Rather, I am speaking of my day-to-day functioning timeline. I am a night owl. No ifs, ands, or buts about it. I have always been a night owl, even as a child. I can function in the morning with after a big cup of coffee. But for years, I would roll out of bed, roll over the side of the tub and fill it up so I could doze in a nice suds. A sit-down shower gave me an alternative, but I do whatever I can to grab the morning zzz's.
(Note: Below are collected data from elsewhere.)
(** The copy of the shards' models with the update written into it. *)
Lemma model_written h h1 h2 o l lm u :
  (forall r, reach_l2s h o r -> r ∈ dom h) -> cloneL2Configs o h = (l, h1) ->
  models_cell (default (mkL2 "" None) (l2s_at h1 (Some l) !! mu_Shard u)) h1 = (lm, h2) ->
  let h3 := <[lm := CModels (<[mu_Name u := update_model u]> (models_at h2 (Some lm)))]> h2 in
  let c := mkL2 (or_string (mu_Version u) "updated") (Some lm) in
  let h4 := <[l := CL2s (<[mu_Shard u := c]> (l2s_at h3 (Some l)))]> h3 in
  h ⊆ h4 /\
  val_l2s h4 (Some l) =
    <[mu_Shard u := mkL2Val (or_string (mu_Version u) "updated")
        (<[mu_Name u := update_model u]> (default ∅ (v2_Models <$> val_l2s h o !! mu_Shard u)))]> (val_l2s h o) /\
  (forall r, reach_l2s h4 (Some l) r -> (r ∉ dom h) /\ r ∈ dom h4).
Proof.
  intros Hb Hc Hm h3 c h4. pose proof (cloneL2Configs_spec _ _ _ _ Hb Hc) as (Hs1 & Hv1 & Hn1 & Hsep1 & Hsep2).
  apply models_cell_spec in Hm as (Hs2 & Hv2 & Hlm).
  assert (Hd3 : dom h3 = {[lm]} ∪ dom h2) by apply dom_insert_L.
  pose proof (subseteq_dom _ _ Hs1) as Hd1. pose proof (subseteq_dom _ _ Hs2) as Hd2.
  destruct (Hn1 l ltac:(by left)) as [Hl1 Hl2].
  assert (Hentry : Models (default (mkL2 "" None) (l2s_at h1 (Some l) !! mu_Shard u)) = Some lm ->
                   exists a, l2s_at h1 (Some l) !! mu_Shard u = Some a /\ Models a = Some lm).
  { destruct (l2s_at h1 (Some l) !! mu_Shard u) as [a|]; cbn; [eauto | done]. }
  assert (Hnew : (lm ∉ dom h) /\ lm <> l).
  { destruct Hlm as [(a & Ha & Hr)%Hentry|[Hx _]]; [|set_solver].
    split; [apply Hn1; right; eauto | intros ->; by eapply Hsep1]. }
  destruct Hnew as [Hlh Hll].
  destruct (clone_write CL2s view_l2s Models val_l2 cloneL2Config ltac:(done) val_l2_local
              cloneL2Config_spec h h o l h1 h3 (mu_Shard u) c) as (H1 & H2 & H3); try done.
  - apply write_new; [by etrans | done].
  - set_solver.
  - unfold h3. rewrite lookup_insert_ne by done. by apply grown_lookup.
  - intros k' a' r Hk Ha Hr. unfold h3. rewrite lookup_insert_ne.
    + apply grown_lookup; [done|]. apply Hn1. right. eauto.
    + intros ->. destruct Hlm as [(a & Ha2 & Hr2)%Hentry|[Hx _]]; [by apply Hk; eapply Hsep2|].
      apply Hx, Hn1. right. eauto.
  - cbn. congruence.
  - intros r [= <-]. set_solver.
  - split; [exact H1|]. split; [|exact H3]. etrans; [exact H2|]. f_equal.
    unfold val_l2, c. cbn [Models l2_Version]. f_equal. unfold h3. cbn. rewrite lookup_insert_eq. cbn.
    f_equal. by rewrite <-(models_value h1 (Some l) _ (mu_Shard u) Hv1), <-Hv2.
Qed.

Lemma validateModel_value name m :
  name <> "" -> validateModel name m =
    if decide (md_Target m = "") then Some (ModelTargetRequired name)
    else if decide (Provider m = "") then Some (ModelProviderRequired name) else None.
Proof. intros H. unfold validateModel. by rewrite decide_False. Qed.

Lemma UpsertModel_spec u s h e s' h' :
  (forall l, owned h s l -> l ∈ dom h) -> UpsertModel u s h = (e, s', h') ->
  h ⊆ h' /\ spec_model_update u (val_store h s) = (e, val_store h' s') /\
  (forall l, owned h' s' l -> (owned h s l \/ l ∉ dom h) /\ l ∈ dom h').
Proof.
  intros Hb. unfold UpsertModel, spec_model_update.
  assert (Hsame : h ⊆ h /\ (forall l, owned h s l -> (owned h s l \/ l ∉ dom h) /\ l ∈ dom h)) by (split; auto).
  destruct Hsame as [Hs0 Ho0].
  case_decide; [intros [= <- <- <-]; by split_and!|]. case_decide; [intros [= <- <- <-]; by split_and!|].
  rewrite validateModel_value by done. cbn [update_model md_Target Provider].
  case_decide; [intros [= <- <- <-]; by split_and!|]. case_decide; [intros [= <- <- <-]; by split_and!|].
  destruct (cloneL2Configs _ h) as [l h1] eqn:Hc. destruct (models_cell _ h1) as [lm h2] eqn:Hm.
  destruct (model_written h h1 h2 (cs_l2 s) l lm u) as (Hs & Hv & Hn); [intros r Hr; by apply Hb; right | done | done |].
  set (h4 := <[l := _]> _) in *. intros [= <- <- <-].
  pose proof (store_grown h h4 s Hb Hs) as [Hq4 Ho4].
  split; [exact Hs|]. split.
  - unfold val_store. cbn [v_l1 v_l2 cs_l1 cs_l2]. f_equal. f_equal; [exact (eq_sym (f_equal v_l1 Hq4)) | by rewrite Hv].
  - intros r [Hr|Hr]; [apply (kept_owned h h4 s); [done | done | by left]|].
    by split; [right|]; apply Hn.
Qed.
This all changed a couple of weeks ago--or at least I have been trying to change it for a couple of weeks. I just cannot make it to the Y to work out after work. Not going to happen with all the activities the kids and I have. But middle age has caught up with me, and my days of being able to shed 10 pounds overnight have gone the way of "the" biological clock. Exercise is needed. I have some friends who hit the Y at 5:30 most mornings, and they invited me to join them. I had a Friday off, meaning I could go home after and go back to bed, so I accepted the challenge. Since then, I have been getting up at 5:15 and heading over there every Monday through Friday...2 weeks now. Problem is, my inner tickings have not kept up. My body continues to insist night time is the right time, but my brain keeps saying that I am now a morning person. I am surviving so far, and I am generally functional most of the day. I will eventually transform myself..I just hope it's figuratively (begone ye unwanted poundage).